_Work to complete:_
The answer must be every record below, reproduced exactly.
Extracted entries section start
Lemma startup_message_read version kvs rest : Forall param_text kvs -> zlen (startup_message version kvs) < 2 ^ 32 ->
  readStartupMessage (startup_message version kvs ++ rest) = Some (startup_message version kvs, rest) /\
  parseStartupParams (startup_message version kvs) = foldl (fun m kv => <[kv.1 := kv.2]> m) ∅ kvs.
Proof.
  intros Hkv Hlen. unfold startup_message in *. set (body := be_enc 4 version ++ concat (param_bytes <$> kvs) ++ [zero]) in *.
  rewrite zlen_app in Hlen. unfold zlen at 1 in Hlen. rewrite length_be_enc in Hlen. pose proof (zlen_nonneg body) as Hb.
  split.
  - unfold readStartupMessage. rewrite <- app_assoc, read_full_4 by (rewrite ?length_be_enc; done). cbn [mbind option_bind].
    rewrite be_dec_length by (change (256 ^ Z.of_nat 4) with (2 ^ 32); lia).
    unfold uint32. rewrite Z.mod_small by lia. replace (zlen body + 4 - 4) with (zlen body) by lia. by rewrite read_full_app.
  - unfold parseStartupParams. subst body. rewrite (proj2 (Z.ltb_ge _ 8)) by (unfold zlen; rewrite !length_app, !length_be_enc; lia).
    rewrite app_assoc, drop_app_length' by (by rewrite length_app, !length_be_enc). apply parse_params_run; [done|].
    rewrite !length_app, !length_be_enc. cbn [length].
    enough ((length kvs <= length (concat (param_bytes <$> kvs)))%nat) by lia.
    clear. induction kvs as [|kv kvs IH]; [done|]. rewrite fmap_cons. cbn [concat length]. rewrite length_app.
    unfold param_bytes at 1. rewrite !length_app. cbn [length]. lia.
Qed.

(** ** Properties *)

(** A message written is the message read: a payload that fits the length
    field is framed so that the reader gets its type and payload and nothing of
    what follows; and the three writes of [writeMessage] are that framing. *)
Theorem message_roundtrip t payload rest : fits payload = true ->
  concat (message_writes t payload) = encodeMessage t payload /\
  readMessage (encodeMessage t payload ++ rest) = Some (t, payload, rest).
Proof. intros Hf. split; [|by apply readMessage_encode]. unfold message_writes, encodeMessage. cbn [concat app]. by rewrite app_nil_r. Qed.

(** The startup packet is understood: the parameters a client announces are
    the ones the proxy reads, the last value of a name that is repeated, and
    the packet is taken from the stream exactly. *)
Theorem startup_roundtrip version kvs rest : Forall param_text kvs -> zlen (startup_message version kvs) < 2 ^ 32 ->
  readStartupMessage (startup_message version kvs ++ rest) = Some (startup_message version kvs, rest) /\
  parseStartupParams (startup_message version kvs) = foldl (fun m kv => <[kv.1 := kv.2]> m) ∅ kvs.
Proof. apply startup_message_read. Qed.


(** C32. A row of a result reaches the client: reading a DataRow message back
    gives NULL for the nil values and the printed text of every other one, in
    the order of the columns. *)
Theorem data_row_roundtrip `{FloatText} values : zlen values < 2 ^ 16 ->
  Forall (fun v => zlen (sprint_v v) < 2 ^ 32 - 1) values ->
  read_row (data_row values) = Some ((fun v => match v with VNil => None | _ => Some (sprint_v v) end) <$> values).
Proof.
  intros Hn Hv. set (f := fun v => match v with VNil => None | _ => Some (sprint_v v) end).
  unfold read_row, data_row. rewrite read_full_4 by (rewrite ?length_be_enc; done). cbn [mbind option_bind].
  pose proof (zlen_nonneg values). unfold uint16. rewrite Z.mod_small by lia.
  rewrite be_dec_length by (change (256 ^ Z.of_nat 2) with (2 ^ 16); lia). unfold zlen at 1. rewrite Nat2Z.id.
  assert (E : data_value <$> values = wire_value <$> (f <$> values)).
  { rewrite <- list_fmap_compose. apply list_fmap_ext. intros i v Hi. pose proof (Forall_lookup_1 _ _ _ _ Hv Hi) as Hs.
    cbv beta in Hs. pose proof (zlen_nonneg (sprint_v v)). destruct v; cbn [compose f data_value wire_value]; try done;
    unfold compose, f, data_value, wire_value, uint32; by rewrite Z.mod_small by lia. }
  rewrite E. replace (length values) with (length (f <$> values)) by apply length_fmap. apply read_values_run.
  apply Forall_fmap. eapply Forall_impl; [|exact Hv]. intros v Hs. unfold compose, f. by destruct v.
Qed.

(** ** Witnesses *)

Lemma message_roundtrip_witness : readMessage (encodeMessage "Q"%char (str "SELECT 1") ++ str "rest") = Some ("Q"%char, str "SELECT 1", str "rest").
Proof. apply (message_roundtrip "Q"%char (str "SELECT 1") (str "rest")). reflexivity. Defined.

Lemma startup_roundtrip_witness :
  parseStartupParams (startup_message 196608 [(str "user", str "app"); (str "database", str "shop")]) =
    <[str "database" := str "shop"]> (<[str "user" := str "app"]> ∅).
Proof.
  apply (startup_roundtrip 196608 [(str "user", str "app"); (str "database", str "shop")] []); [|reflexivity].
  repeat constructor; cbn [fst snd]; try done; apply (bool_decide_eq_true_1 _); vm_compute; reflexivity.
Defined.

#[local] Existing Instance NoFloats.
#[local] Instance NoFloatText : FloatText := { Sprint_float32 _ := []; Sprint_float64 _ := [] }.


Lemma data_row_roundtrip_witness : read_row (data_row [VNil; VInt Int64 (-7); VString (str "x")]) = Some [None; Some (str "-7"); Some (str "x")].
Proof. apply (data_row_roundtrip [VNil; VInt Int64 (-7); VString (str "x")]); [reflexivity|]. repeat constructor. Defined.

(** ** Observations *)

(** NULL cannot be bound. *)
Example null_parameter_refused :
  decode_bind (fun _ => true) (bind_message [] [] [] [None] []) = Some (inr (str "malformed Bind message: incomplete parameter value")).
Proof. vm_compute. reflexivity. Qed.

(** A length below four wraps: the messages that follow are read as the payload
    of this one. *)
Example short_length_wraps : readMessage ("S"%char :: be_enc 4 0 ++ encodeMessage "Q"%char (str "SELECT 1")) = None.
Proof. vm_compute. reflexivity. Qed.

(** A value the driver returns as bytes is printed as a list of numbers. *)
Example bytes_as_numbers : sprint_v (VBytes (str "12")) = str "[49 50]".
Proof. vm_compute. reflexivity. Qed.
Extracted entries section end
_The answer:_
Lemma startup_message_read version kvs rest : Forall param_text kvs -> zlen (startup_message version kvs) < 2 ^ 32 ->
  readStartupMessage (startup_message version kvs ++ rest) = Some (startup_message version kvs, rest) /\
  parseStartupParams (startup_message version kvs) = foldl (fun m kv => <[kv.1 := kv.2]> m) ∅ kvs.
Proof.
  intros Hkv Hlen. unfold startup_message in *. set (body := be_enc 4 version ++ concat (param_bytes <$> kvs) ++ [zero]) in *.
  rewrite zlen_app in Hlen. unfold zlen at 1 in Hlen. rewrite length_be_enc in Hlen. pose proof (zlen_nonneg body) as Hb.
  split.
  - unfold readStartupMessage. rewrite <- app_assoc, read_full_4 by (rewrite ?length_be_enc; done). cbn [mbind option_bind].
    rewrite be_dec_length by (change (256 ^ Z.of_nat 4) with (2 ^ 32); lia).
    unfold uint32. rewrite Z.mod_small by lia. replace (zlen body + 4 - 4) with (zlen body) by lia. by rewrite read_full_app.
  - unfold parseStartupParams. subst body. rewrite (proj2 (Z.ltb_ge _ 8)) by (unfold zlen; rewrite !length_app, !length_be_enc; lia).
    rewrite app_assoc, drop_app_length' by (by rewrite length_app, !length_be_enc). apply parse_params_run; [done|].
    rewrite !length_app, !length_be_enc. cbn [length].
    enough ((length kvs <= length (concat (param_bytes <$> kvs)))%nat) by lia.
    clear. induction kvs as [|kv kvs IH]; [done|]. rewrite fmap_cons. cbn [concat length]. rewrite length_app.
    unfold param_bytes at 1. rewrite !length_app. cbn [length]. lia.
Qed.

(** ** Properties *)

(** A message written is the message read: a payload that fits the length
    field is framed so that the reader gets its type and payload and nothing of
    what follows; and the three writes of [writeMessage] are that framing. *)
Theorem message_roundtrip t payload rest : fits payload = true ->
  concat (message_writes t payload) = encodeMessage t payload /\
  readMessage (encodeMessage t payload ++ rest) = Some (t, payload, rest).
Proof. intros Hf. split; [|by apply readMessage_encode]. unfold message_writes, encodeMessage. cbn [concat app]. by rewrite app_nil_r. Qed.

(** The startup packet is understood: the parameters a client announces are
    the ones the proxy reads, the last value of a name that is repeated, and
    the packet is taken from the stream exactly. *)
Theorem startup_roundtrip version kvs rest : Forall param_text kvs -> zlen (startup_message version kvs) < 2 ^ 32 ->
  readStartupMessage (startup_message version kvs ++ rest) = Some (startup_message version kvs, rest) /\
  parseStartupParams (startup_message version kvs) = foldl (fun m kv => <[kv.1 := kv.2]> m) ∅ kvs.
Proof. apply startup_message_read. Qed.


(** C32. A row of a result reaches the client: reading a DataRow message back
    gives NULL for the nil values and the printed text of every other one, in
    the order of the columns. *)
Theorem data_row_roundtrip `{FloatText} values : zlen values < 2 ^ 16 ->
  Forall (fun v => zlen (sprint_v v) < 2 ^ 32 - 1) values ->
  read_row (data_row values) = Some ((fun v => match v with VNil => None | _ => Some (sprint_v v) end) <$> values).
Proof.
  intros Hn Hv. set (f := fun v => match v with VNil => None | _ => Some (sprint_v v) end).
  unfold read_row, data_row. rewrite read_full_4 by (rewrite ?length_be_enc; done). cbn [mbind option_bind].
  pose proof (zlen_nonneg values). unfold uint16. rewrite Z.mod_small by lia.
  rewrite be_dec_length by (change (256 ^ Z.of_nat 2) with (2 ^ 16); lia). unfold zlen at 1. rewrite Nat2Z.id.
  assert (E : data_value <$> values = wire_value <$> (f <$> values)).
  { rewrite <- list_fmap_compose. apply list_fmap_ext. intros i v Hi. pose proof (Forall_lookup_1 _ _ _ _ Hv Hi) as Hs.
    cbv beta in Hs. pose proof (zlen_nonneg (sprint_v v)). destruct v; cbn [compose f data_value wire_value]; try done;
    unfold compose, f, data_value, wire_value, uint32; by rewrite Z.mod_small by lia. }
  rewrite E. replace (length values) with (length (f <$> values)) by apply length_fmap. apply read_values_run.
  apply Forall_fmap. eapply Forall_impl; [|exact Hv]. intros v Hs. unfold compose, f. by destruct v.
Qed.

(** ** Witnesses *)

Lemma message_roundtrip_witness : readMessage (encodeMessage "Q"%char (str "SELECT 1") ++ str "rest") = Some ("Q"%char, str "SELECT 1", str "rest").
Proof. apply (message_roundtrip "Q"%char (str "SELECT 1") (str "rest")). reflexivity. Defined.

Lemma startup_roundtrip_witness :
  parseStartupParams (startup_message 196608 [(str "user", str "app"); (str "database", str "shop")]) =
    <[str "database" := str "shop"]> (<[str "user" := str "app"]> ∅).
Proof.
  apply (startup_roundtrip 196608 [(str "user", str "app"); (str "database", str "shop")] []); [|reflexivity].
  repeat constructor; cbn [fst snd]; try done; apply (bool_decide_eq_true_1 _); vm_compute; reflexivity.
Defined.

#[local] Existing Instance NoFloats.
#[local] Instance NoFloatText : FloatText := { Sprint_float32 _ := []; Sprint_float64 _ := [] }.


Lemma data_row_roundtrip_witness : read_row (data_row [VNil; VInt Int64 (-7); VString (str "x")]) = Some [None; Some (str "-7"); Some (str "x")].
Proof. apply (data_row_roundtrip [VNil; VInt Int64 (-7); VString (str "x")]); [reflexivity|]. repeat constructor. Defined.

(** ** Observations *)

(** NULL cannot be bound. *)
Example null_parameter_refused :
  decode_bind (fun _ => true) (bind_message [] [] [] [None] []) = Some (inr (str "malformed Bind message: incomplete parameter value")).
Proof. vm_compute. reflexivity. Qed.

(** A length below four wraps: the messages that follow are read as the payload
    of this one. *)
Example short_length_wraps : readMessage ("S"%char :: be_enc 4 0 ++ encodeMessage "Q"%char (str "SELECT 1")) = None.
Proof. vm_compute. reflexivity. Qed.

(** A value the driver returns as bytes is printed as a list of numbers. *)
Example bytes_as_numbers : sprint_v (VBytes (str "12")) = str "[49 50]".
Proof. vm_compute. reflexivity. Qed.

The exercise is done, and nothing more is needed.